> _Your instructions_: Using the listing below, select the lines with the word "which" and copy them.

> _Listed entries_:
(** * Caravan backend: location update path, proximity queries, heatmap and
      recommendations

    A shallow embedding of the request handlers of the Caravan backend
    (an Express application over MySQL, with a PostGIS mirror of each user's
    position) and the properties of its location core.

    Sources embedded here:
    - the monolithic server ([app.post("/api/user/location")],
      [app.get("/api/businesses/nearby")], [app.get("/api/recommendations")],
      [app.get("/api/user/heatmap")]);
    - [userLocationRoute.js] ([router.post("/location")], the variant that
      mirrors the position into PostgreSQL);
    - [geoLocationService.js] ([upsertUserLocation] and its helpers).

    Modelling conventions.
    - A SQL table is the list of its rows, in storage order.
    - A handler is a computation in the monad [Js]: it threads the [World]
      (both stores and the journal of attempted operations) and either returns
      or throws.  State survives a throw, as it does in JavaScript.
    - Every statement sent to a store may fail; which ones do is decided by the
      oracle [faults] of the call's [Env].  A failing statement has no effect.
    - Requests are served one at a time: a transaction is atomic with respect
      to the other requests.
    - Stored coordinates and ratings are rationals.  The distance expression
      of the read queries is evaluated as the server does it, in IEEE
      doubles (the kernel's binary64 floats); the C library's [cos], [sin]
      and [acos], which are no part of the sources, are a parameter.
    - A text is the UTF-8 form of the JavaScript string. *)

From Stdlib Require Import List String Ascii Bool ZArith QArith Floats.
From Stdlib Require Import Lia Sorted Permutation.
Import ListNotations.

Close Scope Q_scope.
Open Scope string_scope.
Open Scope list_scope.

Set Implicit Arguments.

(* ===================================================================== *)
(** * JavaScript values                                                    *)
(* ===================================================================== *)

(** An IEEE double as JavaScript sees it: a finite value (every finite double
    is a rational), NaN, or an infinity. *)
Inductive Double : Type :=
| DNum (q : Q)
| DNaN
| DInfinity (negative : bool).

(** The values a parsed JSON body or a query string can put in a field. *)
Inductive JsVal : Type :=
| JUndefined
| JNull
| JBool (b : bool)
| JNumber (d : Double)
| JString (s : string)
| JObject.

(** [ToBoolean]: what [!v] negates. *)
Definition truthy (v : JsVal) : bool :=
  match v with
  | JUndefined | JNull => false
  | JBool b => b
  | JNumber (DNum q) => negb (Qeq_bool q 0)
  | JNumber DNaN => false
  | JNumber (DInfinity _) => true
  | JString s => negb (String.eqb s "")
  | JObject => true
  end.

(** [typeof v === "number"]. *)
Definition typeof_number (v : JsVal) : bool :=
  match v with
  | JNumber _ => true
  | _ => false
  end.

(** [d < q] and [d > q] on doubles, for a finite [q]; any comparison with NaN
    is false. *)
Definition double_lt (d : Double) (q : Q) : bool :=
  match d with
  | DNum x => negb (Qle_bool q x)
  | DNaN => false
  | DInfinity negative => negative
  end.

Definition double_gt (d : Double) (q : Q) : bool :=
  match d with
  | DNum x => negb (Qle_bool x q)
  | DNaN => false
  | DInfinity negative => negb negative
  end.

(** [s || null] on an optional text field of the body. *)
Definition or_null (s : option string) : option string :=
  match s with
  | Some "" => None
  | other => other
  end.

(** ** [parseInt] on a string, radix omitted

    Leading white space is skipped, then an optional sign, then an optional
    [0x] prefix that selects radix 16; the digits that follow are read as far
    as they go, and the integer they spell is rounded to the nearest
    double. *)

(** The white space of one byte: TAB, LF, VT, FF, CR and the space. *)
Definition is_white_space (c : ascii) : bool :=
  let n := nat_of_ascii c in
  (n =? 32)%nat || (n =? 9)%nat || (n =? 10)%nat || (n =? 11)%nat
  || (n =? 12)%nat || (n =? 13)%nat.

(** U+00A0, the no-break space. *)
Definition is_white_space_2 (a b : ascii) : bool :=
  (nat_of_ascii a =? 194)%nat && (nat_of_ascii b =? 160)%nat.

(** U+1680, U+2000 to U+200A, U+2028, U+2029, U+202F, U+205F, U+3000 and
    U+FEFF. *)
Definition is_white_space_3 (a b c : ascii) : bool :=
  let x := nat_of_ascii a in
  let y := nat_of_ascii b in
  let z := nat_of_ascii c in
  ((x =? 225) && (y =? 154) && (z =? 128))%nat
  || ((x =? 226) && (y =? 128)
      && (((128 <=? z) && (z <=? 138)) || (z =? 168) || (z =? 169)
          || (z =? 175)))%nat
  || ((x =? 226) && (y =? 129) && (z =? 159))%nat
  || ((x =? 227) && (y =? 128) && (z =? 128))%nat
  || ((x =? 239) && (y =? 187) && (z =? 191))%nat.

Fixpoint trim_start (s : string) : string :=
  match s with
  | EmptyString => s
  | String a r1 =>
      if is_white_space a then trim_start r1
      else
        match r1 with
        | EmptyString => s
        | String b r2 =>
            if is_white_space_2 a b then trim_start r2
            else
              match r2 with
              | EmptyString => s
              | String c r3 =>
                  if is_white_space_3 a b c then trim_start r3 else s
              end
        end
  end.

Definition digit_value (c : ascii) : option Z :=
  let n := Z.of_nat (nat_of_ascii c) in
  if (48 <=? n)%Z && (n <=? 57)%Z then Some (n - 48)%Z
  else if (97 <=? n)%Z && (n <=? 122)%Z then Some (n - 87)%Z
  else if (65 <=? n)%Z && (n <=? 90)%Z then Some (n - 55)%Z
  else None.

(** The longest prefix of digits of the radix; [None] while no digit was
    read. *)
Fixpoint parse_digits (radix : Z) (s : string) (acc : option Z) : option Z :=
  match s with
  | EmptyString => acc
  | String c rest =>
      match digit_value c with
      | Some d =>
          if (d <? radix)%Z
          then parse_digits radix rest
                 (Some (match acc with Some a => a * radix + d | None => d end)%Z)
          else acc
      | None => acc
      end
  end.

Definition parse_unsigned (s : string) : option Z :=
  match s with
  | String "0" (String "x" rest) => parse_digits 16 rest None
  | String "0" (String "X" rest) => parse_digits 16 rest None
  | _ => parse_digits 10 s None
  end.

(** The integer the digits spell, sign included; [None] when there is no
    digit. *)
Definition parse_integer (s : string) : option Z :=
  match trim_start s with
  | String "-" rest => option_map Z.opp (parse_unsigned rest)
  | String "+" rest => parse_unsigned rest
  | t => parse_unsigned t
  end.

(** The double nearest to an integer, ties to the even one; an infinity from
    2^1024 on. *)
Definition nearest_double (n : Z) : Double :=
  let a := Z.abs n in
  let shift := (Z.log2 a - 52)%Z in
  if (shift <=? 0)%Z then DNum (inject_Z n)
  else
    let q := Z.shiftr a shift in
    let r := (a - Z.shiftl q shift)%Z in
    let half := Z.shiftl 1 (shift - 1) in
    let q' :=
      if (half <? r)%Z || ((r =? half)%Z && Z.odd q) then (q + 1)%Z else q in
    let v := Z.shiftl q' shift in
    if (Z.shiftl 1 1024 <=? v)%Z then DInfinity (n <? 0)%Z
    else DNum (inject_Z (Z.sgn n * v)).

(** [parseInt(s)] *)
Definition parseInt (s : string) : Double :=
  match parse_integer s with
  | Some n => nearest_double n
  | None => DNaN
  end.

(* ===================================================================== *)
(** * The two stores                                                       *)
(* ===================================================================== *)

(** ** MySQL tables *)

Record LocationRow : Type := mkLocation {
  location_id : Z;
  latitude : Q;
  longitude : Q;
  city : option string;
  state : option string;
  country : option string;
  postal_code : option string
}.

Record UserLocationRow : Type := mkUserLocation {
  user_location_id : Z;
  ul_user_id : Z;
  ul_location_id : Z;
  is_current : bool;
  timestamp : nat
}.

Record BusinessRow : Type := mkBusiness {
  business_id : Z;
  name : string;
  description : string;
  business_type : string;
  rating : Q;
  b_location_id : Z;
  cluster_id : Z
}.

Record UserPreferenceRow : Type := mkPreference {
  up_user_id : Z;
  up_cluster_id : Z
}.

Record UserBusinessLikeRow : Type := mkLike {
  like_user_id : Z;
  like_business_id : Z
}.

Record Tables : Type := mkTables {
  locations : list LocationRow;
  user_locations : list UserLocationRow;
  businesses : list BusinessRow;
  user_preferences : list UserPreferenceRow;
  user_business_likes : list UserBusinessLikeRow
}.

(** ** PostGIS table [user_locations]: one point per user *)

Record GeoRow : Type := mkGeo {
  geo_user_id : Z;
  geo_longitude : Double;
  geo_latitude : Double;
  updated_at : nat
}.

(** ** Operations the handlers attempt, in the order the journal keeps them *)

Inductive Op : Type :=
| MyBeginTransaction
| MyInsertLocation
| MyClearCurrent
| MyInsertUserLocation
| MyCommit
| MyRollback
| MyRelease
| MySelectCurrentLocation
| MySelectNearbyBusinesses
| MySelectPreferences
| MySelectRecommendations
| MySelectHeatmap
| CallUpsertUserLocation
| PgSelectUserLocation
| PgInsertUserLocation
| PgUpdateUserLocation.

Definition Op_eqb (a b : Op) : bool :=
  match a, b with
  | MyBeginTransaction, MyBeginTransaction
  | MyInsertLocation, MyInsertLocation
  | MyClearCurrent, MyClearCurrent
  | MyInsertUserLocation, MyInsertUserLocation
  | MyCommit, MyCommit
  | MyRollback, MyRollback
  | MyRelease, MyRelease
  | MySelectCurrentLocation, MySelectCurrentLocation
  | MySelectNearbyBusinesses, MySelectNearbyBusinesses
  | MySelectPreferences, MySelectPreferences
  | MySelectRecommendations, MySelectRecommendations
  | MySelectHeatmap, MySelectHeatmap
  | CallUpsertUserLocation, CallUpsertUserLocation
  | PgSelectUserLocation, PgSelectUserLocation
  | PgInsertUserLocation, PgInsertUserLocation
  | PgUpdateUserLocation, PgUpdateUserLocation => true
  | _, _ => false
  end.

> _Finished exercise_:
    - Every statement sent to a store may fail; which ones do is decided by the
      and [acos], which are no part of the sources, are a parameter.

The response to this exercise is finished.